> _Source records_
####

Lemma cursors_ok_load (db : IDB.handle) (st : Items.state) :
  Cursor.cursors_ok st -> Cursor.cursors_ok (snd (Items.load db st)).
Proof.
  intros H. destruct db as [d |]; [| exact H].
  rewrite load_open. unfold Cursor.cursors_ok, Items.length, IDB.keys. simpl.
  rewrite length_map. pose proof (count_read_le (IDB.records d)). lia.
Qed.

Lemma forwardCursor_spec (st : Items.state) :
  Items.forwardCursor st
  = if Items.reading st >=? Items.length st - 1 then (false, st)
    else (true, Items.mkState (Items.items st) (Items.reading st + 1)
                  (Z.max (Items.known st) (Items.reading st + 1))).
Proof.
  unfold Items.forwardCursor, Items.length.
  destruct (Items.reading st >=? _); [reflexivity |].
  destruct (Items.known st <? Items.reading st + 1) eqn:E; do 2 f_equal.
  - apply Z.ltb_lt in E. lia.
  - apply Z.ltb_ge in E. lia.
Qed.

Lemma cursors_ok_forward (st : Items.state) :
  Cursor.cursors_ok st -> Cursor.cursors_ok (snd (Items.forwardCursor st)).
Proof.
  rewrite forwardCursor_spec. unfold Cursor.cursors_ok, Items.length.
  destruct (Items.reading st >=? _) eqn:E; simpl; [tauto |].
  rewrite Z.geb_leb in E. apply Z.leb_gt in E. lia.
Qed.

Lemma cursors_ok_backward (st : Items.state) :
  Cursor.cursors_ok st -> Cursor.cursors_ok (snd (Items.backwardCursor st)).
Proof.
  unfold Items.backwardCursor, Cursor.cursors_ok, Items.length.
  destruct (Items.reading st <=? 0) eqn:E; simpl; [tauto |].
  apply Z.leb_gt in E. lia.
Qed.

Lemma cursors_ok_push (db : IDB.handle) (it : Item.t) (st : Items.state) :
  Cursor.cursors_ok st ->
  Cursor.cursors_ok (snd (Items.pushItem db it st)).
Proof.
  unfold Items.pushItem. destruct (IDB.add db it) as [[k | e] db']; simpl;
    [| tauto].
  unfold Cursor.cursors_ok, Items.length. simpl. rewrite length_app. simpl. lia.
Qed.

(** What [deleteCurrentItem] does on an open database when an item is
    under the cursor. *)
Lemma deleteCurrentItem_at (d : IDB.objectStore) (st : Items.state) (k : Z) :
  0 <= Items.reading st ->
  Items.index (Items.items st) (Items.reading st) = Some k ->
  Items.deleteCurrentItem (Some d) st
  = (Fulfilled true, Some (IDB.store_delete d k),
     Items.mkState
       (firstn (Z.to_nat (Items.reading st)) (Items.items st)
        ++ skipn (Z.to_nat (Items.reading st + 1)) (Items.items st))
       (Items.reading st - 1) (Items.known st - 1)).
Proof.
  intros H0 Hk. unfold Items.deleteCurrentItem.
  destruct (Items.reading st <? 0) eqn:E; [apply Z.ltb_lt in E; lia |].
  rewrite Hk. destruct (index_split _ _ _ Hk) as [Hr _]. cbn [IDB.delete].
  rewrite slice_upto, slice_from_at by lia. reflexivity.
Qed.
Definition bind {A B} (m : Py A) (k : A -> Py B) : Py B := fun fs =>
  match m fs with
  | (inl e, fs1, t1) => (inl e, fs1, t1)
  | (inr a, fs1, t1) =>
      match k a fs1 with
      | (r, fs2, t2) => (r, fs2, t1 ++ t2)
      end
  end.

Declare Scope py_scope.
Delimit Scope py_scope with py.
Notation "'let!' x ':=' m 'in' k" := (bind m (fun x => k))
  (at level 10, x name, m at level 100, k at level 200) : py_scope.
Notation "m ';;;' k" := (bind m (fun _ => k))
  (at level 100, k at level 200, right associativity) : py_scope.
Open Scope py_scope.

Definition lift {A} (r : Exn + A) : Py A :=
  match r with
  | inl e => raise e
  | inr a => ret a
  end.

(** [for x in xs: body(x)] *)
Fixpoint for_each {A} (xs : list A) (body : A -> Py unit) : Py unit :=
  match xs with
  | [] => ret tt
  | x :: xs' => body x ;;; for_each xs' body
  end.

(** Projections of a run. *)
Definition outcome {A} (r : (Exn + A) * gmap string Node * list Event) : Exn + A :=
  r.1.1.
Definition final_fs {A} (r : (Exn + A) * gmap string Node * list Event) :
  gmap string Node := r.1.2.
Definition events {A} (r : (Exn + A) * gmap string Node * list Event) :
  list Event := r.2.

####

> _What this task involves_
Once the listing above has been read, restate it exactly.

> _Written answer_
Lemma cursors_ok_load (db : IDB.handle) (st : Items.state) :
  Cursor.cursors_ok st -> Cursor.cursors_ok (snd (Items.load db st)).
Proof.
  intros H. destruct db as [d |]; [| exact H].
  rewrite load_open. unfold Cursor.cursors_ok, Items.length, IDB.keys. simpl.
  rewrite length_map. pose proof (count_read_le (IDB.records d)). lia.
Qed.

Lemma forwardCursor_spec (st : Items.state) :
  Items.forwardCursor st
  = if Items.reading st >=? Items.length st - 1 then (false, st)
    else (true, Items.mkState (Items.items st) (Items.reading st + 1)
                  (Z.max (Items.known st) (Items.reading st + 1))).
Proof.
  unfold Items.forwardCursor, Items.length.
  destruct (Items.reading st >=? _); [reflexivity |].
  destruct (Items.known st <? Items.reading st + 1) eqn:E; do 2 f_equal.
  - apply Z.ltb_lt in E. lia.
  - apply Z.ltb_ge in E. lia.
Qed.

Lemma cursors_ok_forward (st : Items.state) :
  Cursor.cursors_ok st -> Cursor.cursors_ok (snd (Items.forwardCursor st)).
Proof.
  rewrite forwardCursor_spec. unfold Cursor.cursors_ok, Items.length.
  destruct (Items.reading st >=? _) eqn:E; simpl; [tauto |].
  rewrite Z.geb_leb in E. apply Z.leb_gt in E. lia.
Qed.

Lemma cursors_ok_backward (st : Items.state) :
  Cursor.cursors_ok st -> Cursor.cursors_ok (snd (Items.backwardCursor st)).
Proof.
  unfold Items.backwardCursor, Cursor.cursors_ok, Items.length.
  destruct (Items.reading st <=? 0) eqn:E; simpl; [tauto |].
  apply Z.leb_gt in E. lia.
Qed.

Lemma cursors_ok_push (db : IDB.handle) (it : Item.t) (st : Items.state) :
  Cursor.cursors_ok st ->
  Cursor.cursors_ok (snd (Items.pushItem db it st)).
Proof.
  unfold Items.pushItem. destruct (IDB.add db it) as [[k | e] db']; simpl;
    [| tauto].
  unfold Cursor.cursors_ok, Items.length. simpl. rewrite length_app. simpl. lia.
Qed.

(** What [deleteCurrentItem] does on an open database when an item is
    under the cursor. *)
Lemma deleteCurrentItem_at (d : IDB.objectStore) (st : Items.state) (k : Z) :
  0 <= Items.reading st ->
  Items.index (Items.items st) (Items.reading st) = Some k ->
  Items.deleteCurrentItem (Some d) st
  = (Fulfilled true, Some (IDB.store_delete d k),
     Items.mkState
       (firstn (Z.to_nat (Items.reading st)) (Items.items st)
        ++ skipn (Z.to_nat (Items.reading st + 1)) (Items.items st))
       (Items.reading st - 1) (Items.known st - 1)).
Proof.
  intros H0 Hk. unfold Items.deleteCurrentItem.
  destruct (Items.reading st <? 0) eqn:E; [apply Z.ltb_lt in E; lia |].
  rewrite Hk. destruct (index_split _ _ _ Hk) as [Hr _]. cbn [IDB.delete].
  rewrite slice_upto, slice_from_at by lia. reflexivity.
Qed.
Definition bind {A B} (m : Py A) (k : A -> Py B) : Py B := fun fs =>
  match m fs with
  | (inl e, fs1, t1) => (inl e, fs1, t1)
  | (inr a, fs1, t1) =>
      match k a fs1 with
      | (r, fs2, t2) => (r, fs2, t1 ++ t2)
      end
  end.

Declare Scope py_scope.
Delimit Scope py_scope with py.
Notation "'let!' x ':=' m 'in' k" := (bind m (fun x => k))
  (at level 10, x name, m at level 100, k at level 200) : py_scope.
Notation "m ';;;' k" := (bind m (fun _ => k))
  (at level 100, k at level 200, right associativity) : py_scope.
Open Scope py_scope.

Definition lift {A} (r : Exn + A) : Py A :=
  match r with
  | inl e => raise e
  | inr a => ret a
  end.

(** [for x in xs: body(x)] *)
Fixpoint for_each {A} (xs : list A) (body : A -> Py unit) : Py unit :=
  match xs with
  | [] => ret tt
  | x :: xs' => body x ;;; for_each xs' body
  end.

(** Projections of a run. *)
Definition outcome {A} (r : (Exn + A) * gmap string Node * list Event) : Exn + A :=
  r.1.1.
Definition final_fs {A} (r : (Exn + A) * gmap string Node * list Event) :
  gmap string Node := r.1.2.
Definition events {A} (r : (Exn + A) * gmap string Node * list Event) :
  list Event := r.2.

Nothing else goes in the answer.